→ **DIRECTIONS FOR THIS TASK**
Give back, word for word, the lines in the listing below from the one holding "list_lookup_fmap, Hj, E." down to the one holding "Lemma metrics_ok_empty : ok empty.", both ends included.

→ **THE RECORDS**
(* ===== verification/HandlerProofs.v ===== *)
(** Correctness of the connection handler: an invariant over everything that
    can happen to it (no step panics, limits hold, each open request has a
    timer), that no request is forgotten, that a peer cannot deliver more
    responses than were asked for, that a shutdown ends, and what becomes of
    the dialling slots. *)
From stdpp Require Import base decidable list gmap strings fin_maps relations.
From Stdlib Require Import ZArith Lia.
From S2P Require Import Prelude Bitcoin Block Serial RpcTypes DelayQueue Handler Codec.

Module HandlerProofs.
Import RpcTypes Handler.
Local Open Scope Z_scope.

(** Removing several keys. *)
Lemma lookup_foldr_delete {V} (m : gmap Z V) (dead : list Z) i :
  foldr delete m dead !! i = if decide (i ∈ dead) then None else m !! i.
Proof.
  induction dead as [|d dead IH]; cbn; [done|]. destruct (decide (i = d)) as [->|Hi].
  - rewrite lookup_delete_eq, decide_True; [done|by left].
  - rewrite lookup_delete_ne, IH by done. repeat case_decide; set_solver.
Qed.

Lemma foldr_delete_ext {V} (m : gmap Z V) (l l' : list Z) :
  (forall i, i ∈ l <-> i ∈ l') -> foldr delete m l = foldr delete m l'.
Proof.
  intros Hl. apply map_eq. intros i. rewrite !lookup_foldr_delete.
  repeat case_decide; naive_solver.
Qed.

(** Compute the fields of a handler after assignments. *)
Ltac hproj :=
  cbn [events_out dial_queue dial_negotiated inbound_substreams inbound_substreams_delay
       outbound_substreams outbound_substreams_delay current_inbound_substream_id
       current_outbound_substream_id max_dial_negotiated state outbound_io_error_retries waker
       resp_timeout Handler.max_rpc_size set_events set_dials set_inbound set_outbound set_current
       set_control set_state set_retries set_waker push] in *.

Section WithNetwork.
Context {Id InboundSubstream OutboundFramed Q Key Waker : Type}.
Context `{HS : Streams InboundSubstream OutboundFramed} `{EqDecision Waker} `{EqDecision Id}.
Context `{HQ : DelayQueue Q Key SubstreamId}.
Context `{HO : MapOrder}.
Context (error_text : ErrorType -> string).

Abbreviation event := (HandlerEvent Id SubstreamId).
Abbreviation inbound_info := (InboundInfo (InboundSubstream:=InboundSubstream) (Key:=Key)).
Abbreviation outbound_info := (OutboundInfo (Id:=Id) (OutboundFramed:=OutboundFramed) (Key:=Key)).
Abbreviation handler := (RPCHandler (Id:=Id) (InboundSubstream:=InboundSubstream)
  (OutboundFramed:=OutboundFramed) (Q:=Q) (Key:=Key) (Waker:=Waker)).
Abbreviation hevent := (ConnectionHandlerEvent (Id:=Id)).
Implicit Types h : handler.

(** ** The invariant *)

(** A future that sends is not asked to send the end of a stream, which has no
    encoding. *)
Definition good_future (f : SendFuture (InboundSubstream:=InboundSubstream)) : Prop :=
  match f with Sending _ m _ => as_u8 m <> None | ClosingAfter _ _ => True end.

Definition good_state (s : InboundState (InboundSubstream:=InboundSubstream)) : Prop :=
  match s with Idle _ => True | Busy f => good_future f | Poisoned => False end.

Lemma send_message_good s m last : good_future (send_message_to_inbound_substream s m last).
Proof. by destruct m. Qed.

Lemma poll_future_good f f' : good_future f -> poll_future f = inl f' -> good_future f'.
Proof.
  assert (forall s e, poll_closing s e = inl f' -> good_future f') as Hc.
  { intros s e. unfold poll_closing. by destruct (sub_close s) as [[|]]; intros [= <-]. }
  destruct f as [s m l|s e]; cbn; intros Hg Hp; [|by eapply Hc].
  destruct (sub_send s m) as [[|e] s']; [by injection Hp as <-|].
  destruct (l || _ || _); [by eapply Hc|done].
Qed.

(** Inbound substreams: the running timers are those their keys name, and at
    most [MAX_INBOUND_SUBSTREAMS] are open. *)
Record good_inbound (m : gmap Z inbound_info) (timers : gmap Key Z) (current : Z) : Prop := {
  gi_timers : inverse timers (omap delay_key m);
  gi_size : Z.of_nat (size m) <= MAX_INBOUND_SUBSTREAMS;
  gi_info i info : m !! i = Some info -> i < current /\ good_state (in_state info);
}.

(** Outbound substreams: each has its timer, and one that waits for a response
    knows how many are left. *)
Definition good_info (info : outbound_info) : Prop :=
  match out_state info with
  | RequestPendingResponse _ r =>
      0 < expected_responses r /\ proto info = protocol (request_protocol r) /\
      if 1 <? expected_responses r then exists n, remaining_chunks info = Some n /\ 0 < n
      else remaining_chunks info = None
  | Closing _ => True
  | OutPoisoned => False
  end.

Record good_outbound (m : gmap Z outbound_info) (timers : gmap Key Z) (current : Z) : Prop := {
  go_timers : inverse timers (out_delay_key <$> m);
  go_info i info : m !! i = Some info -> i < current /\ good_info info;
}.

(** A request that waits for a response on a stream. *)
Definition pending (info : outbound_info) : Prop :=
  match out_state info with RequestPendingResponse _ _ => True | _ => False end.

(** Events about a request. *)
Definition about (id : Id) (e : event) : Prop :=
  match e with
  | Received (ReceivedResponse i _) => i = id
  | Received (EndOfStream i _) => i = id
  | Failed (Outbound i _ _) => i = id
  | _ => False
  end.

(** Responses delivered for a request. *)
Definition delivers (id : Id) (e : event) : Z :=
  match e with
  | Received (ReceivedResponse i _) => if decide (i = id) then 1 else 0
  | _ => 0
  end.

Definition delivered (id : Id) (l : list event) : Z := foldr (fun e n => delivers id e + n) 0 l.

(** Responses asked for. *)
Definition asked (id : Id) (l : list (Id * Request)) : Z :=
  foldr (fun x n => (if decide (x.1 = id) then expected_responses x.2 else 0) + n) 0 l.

--

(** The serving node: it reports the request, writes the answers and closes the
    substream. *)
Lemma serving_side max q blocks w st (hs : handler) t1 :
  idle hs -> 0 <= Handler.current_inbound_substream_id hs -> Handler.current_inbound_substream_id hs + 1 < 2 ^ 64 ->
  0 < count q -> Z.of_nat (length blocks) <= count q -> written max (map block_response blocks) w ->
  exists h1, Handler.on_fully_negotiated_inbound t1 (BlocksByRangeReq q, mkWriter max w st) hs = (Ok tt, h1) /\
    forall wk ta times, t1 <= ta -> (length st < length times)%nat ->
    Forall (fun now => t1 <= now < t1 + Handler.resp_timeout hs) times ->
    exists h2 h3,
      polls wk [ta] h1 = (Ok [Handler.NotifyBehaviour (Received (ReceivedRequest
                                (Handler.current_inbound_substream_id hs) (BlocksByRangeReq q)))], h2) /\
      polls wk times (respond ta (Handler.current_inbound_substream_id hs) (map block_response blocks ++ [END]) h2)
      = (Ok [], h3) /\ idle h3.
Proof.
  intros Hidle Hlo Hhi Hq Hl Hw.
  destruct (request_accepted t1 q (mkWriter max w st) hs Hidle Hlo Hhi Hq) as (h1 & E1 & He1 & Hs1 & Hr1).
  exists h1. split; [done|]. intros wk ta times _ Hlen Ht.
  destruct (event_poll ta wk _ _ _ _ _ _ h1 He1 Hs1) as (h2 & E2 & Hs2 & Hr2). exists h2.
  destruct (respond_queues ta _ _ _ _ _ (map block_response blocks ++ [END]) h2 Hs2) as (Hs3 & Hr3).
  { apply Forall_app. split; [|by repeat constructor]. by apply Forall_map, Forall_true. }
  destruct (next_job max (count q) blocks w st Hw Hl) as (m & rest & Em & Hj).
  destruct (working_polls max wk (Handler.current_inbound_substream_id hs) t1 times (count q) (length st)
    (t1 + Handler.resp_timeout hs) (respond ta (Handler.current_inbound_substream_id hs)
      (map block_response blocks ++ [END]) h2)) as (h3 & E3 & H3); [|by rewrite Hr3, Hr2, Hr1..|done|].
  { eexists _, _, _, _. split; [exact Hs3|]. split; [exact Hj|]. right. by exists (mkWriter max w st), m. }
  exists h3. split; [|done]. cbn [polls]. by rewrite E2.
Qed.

==

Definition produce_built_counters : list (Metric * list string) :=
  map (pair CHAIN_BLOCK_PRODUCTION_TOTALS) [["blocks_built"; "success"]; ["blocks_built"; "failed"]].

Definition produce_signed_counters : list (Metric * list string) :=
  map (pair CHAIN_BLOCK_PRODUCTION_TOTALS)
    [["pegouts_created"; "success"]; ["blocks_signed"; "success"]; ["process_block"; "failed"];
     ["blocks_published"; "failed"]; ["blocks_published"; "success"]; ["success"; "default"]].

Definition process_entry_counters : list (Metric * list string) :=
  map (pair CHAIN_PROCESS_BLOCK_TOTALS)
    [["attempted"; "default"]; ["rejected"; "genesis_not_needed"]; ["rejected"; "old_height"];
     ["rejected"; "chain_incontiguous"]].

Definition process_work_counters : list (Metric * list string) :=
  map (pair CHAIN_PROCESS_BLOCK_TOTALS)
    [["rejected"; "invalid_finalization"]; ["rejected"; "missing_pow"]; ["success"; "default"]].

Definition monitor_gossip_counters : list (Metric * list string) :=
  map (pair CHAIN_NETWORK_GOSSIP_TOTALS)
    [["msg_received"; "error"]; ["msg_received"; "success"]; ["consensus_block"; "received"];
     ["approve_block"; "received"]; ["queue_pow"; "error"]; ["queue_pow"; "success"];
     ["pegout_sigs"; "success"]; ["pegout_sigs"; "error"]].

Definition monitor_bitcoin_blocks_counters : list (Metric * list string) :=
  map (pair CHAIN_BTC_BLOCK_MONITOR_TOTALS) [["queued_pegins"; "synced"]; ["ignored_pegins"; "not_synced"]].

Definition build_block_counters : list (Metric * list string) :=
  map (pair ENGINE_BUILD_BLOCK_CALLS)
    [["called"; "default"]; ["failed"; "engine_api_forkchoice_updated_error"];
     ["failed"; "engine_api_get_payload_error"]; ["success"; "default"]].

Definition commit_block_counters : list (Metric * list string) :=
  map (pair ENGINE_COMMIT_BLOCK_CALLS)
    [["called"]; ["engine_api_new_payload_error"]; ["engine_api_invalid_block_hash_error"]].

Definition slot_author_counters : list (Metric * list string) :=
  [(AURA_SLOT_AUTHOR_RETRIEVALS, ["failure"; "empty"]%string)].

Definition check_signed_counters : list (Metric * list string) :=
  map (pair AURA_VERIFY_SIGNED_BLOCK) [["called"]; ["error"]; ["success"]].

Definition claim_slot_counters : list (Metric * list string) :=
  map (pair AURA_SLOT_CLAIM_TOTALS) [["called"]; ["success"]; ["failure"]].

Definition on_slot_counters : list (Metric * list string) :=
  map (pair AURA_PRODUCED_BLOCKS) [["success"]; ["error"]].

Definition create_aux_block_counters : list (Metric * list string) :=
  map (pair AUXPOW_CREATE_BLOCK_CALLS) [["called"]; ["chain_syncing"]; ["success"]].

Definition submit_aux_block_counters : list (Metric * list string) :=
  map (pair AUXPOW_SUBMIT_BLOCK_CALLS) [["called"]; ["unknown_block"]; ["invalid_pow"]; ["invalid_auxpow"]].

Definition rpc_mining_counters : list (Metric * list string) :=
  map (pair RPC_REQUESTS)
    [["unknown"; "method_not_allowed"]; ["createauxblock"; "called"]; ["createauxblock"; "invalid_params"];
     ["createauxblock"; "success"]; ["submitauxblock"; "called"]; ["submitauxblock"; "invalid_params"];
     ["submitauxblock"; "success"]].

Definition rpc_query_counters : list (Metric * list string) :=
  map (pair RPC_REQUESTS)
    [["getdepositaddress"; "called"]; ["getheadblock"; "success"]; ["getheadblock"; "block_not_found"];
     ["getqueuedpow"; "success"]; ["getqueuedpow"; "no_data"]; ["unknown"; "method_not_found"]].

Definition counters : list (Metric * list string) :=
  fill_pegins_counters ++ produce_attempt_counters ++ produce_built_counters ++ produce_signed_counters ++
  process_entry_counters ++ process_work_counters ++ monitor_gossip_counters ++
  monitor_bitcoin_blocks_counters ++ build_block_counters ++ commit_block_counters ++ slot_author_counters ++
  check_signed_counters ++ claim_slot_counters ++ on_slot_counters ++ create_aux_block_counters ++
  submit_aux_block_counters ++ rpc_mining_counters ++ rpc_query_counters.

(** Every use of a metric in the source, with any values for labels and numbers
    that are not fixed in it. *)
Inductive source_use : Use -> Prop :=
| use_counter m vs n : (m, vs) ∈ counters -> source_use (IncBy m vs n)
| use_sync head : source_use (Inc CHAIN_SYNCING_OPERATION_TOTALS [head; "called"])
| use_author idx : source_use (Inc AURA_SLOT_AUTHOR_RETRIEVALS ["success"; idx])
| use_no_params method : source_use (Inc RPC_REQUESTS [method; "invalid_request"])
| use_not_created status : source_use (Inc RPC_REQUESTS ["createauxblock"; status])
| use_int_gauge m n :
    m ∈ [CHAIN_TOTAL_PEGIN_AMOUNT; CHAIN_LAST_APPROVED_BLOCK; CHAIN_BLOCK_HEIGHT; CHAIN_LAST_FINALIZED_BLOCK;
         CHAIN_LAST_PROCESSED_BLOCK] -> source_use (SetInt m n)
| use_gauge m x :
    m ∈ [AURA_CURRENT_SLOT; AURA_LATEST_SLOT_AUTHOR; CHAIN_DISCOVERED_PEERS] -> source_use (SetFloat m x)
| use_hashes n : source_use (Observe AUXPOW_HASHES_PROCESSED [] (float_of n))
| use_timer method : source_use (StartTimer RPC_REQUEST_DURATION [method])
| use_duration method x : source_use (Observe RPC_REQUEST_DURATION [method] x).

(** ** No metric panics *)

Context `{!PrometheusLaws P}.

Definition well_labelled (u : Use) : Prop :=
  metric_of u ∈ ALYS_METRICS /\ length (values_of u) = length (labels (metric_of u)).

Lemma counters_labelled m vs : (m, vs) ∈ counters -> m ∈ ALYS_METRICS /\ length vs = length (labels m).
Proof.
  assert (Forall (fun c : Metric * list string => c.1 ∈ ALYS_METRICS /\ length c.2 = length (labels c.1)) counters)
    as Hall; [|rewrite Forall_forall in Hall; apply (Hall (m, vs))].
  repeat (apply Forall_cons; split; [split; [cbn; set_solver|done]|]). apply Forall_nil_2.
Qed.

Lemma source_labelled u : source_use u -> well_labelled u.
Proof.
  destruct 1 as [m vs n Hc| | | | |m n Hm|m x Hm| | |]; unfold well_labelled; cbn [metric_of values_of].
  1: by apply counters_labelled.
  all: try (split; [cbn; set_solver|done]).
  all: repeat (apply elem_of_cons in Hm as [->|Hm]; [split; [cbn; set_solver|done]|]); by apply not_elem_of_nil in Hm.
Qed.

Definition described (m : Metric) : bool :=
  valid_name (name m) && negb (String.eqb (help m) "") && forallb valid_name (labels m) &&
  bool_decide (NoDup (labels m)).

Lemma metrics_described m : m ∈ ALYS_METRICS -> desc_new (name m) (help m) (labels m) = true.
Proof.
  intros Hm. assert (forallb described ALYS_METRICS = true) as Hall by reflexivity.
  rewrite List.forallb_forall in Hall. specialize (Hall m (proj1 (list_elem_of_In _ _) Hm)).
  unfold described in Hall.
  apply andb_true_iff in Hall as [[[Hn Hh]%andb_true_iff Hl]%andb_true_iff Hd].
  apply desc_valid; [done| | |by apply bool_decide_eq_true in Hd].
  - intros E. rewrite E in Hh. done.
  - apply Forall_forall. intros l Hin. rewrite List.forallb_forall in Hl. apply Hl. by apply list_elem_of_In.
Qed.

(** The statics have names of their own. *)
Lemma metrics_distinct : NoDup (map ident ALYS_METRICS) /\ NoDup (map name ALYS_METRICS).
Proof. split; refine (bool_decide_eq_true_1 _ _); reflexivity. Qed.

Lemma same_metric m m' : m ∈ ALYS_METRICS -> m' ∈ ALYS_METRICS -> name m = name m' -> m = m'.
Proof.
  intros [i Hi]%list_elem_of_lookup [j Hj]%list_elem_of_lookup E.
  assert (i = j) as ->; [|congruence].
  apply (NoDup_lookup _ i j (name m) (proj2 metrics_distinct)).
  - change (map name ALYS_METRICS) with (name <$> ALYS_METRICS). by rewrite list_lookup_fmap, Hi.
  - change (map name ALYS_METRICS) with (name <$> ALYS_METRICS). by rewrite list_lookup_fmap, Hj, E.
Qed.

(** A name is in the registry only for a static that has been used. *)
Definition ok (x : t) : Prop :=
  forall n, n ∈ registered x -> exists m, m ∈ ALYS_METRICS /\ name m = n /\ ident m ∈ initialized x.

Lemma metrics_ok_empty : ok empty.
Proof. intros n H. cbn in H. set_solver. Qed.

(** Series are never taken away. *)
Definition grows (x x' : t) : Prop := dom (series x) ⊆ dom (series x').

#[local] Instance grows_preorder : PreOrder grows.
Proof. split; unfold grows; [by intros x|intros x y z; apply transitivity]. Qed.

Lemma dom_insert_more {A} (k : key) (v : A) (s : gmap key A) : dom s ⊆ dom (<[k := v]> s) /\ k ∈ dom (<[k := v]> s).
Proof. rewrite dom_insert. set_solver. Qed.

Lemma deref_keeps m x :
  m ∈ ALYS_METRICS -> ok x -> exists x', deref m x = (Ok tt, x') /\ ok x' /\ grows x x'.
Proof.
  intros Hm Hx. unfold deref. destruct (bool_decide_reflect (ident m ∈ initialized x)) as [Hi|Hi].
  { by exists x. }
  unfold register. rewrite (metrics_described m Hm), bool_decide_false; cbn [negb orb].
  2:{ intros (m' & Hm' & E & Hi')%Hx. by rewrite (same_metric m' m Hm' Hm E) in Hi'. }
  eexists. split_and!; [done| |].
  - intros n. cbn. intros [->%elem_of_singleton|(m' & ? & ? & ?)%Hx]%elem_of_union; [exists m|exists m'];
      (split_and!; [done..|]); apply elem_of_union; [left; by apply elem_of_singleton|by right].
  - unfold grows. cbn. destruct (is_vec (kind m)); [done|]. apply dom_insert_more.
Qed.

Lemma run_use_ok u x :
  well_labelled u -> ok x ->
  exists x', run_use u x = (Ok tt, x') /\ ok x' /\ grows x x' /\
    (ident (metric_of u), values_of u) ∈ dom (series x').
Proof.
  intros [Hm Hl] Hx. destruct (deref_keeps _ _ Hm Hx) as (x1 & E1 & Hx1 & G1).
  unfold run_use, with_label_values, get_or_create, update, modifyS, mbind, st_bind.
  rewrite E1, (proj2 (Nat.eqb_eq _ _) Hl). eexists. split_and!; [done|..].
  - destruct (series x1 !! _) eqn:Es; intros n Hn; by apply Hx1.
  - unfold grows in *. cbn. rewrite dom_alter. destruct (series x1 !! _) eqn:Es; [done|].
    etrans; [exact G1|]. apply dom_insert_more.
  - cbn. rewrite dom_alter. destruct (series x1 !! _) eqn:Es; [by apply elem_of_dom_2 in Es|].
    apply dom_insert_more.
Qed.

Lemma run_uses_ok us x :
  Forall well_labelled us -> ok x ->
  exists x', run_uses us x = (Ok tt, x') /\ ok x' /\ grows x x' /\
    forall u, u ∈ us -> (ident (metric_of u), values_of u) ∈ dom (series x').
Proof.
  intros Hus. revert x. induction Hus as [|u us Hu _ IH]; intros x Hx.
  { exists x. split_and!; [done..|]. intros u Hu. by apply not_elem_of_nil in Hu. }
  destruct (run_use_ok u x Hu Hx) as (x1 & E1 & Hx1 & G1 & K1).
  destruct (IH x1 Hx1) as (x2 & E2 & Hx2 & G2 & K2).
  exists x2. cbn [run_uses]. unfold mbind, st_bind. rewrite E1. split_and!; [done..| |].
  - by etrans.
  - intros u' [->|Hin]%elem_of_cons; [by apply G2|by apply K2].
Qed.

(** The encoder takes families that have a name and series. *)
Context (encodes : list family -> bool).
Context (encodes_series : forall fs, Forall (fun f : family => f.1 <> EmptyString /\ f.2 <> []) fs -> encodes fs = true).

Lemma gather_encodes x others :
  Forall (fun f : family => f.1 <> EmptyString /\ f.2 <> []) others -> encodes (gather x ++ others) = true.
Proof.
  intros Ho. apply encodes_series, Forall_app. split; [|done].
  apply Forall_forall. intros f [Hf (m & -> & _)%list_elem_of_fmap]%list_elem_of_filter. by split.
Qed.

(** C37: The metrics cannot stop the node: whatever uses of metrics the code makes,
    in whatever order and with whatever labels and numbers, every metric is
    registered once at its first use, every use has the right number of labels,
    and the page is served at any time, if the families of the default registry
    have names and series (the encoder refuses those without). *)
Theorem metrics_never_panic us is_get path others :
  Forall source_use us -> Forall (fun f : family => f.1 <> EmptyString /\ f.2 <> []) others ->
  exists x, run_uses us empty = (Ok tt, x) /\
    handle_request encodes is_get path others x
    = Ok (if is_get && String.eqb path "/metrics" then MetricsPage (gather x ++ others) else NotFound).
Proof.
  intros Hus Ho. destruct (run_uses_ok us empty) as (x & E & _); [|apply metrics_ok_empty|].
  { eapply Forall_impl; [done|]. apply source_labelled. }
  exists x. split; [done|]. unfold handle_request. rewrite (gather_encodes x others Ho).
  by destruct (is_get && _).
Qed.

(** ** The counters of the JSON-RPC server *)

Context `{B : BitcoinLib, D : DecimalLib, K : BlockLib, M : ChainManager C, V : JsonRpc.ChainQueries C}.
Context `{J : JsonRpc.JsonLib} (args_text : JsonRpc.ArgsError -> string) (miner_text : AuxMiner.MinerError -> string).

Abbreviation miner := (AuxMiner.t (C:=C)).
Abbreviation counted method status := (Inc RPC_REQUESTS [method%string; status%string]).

→ **SOLUTION TO THIS EXERCISE**
  - change (map name ALYS_METRICS) with (name <$> ALYS_METRICS). by rewrite list_lookup_fmap, Hj, E.
Qed.

(** A name is in the registry only for a static that has been used. *)
Definition ok (x : t) : Prop :=
  forall n, n ∈ registered x -> exists m, m ∈ ALYS_METRICS /\ name m = n /\ ident m ∈ initialized x.

Lemma metrics_ok_empty : ok empty.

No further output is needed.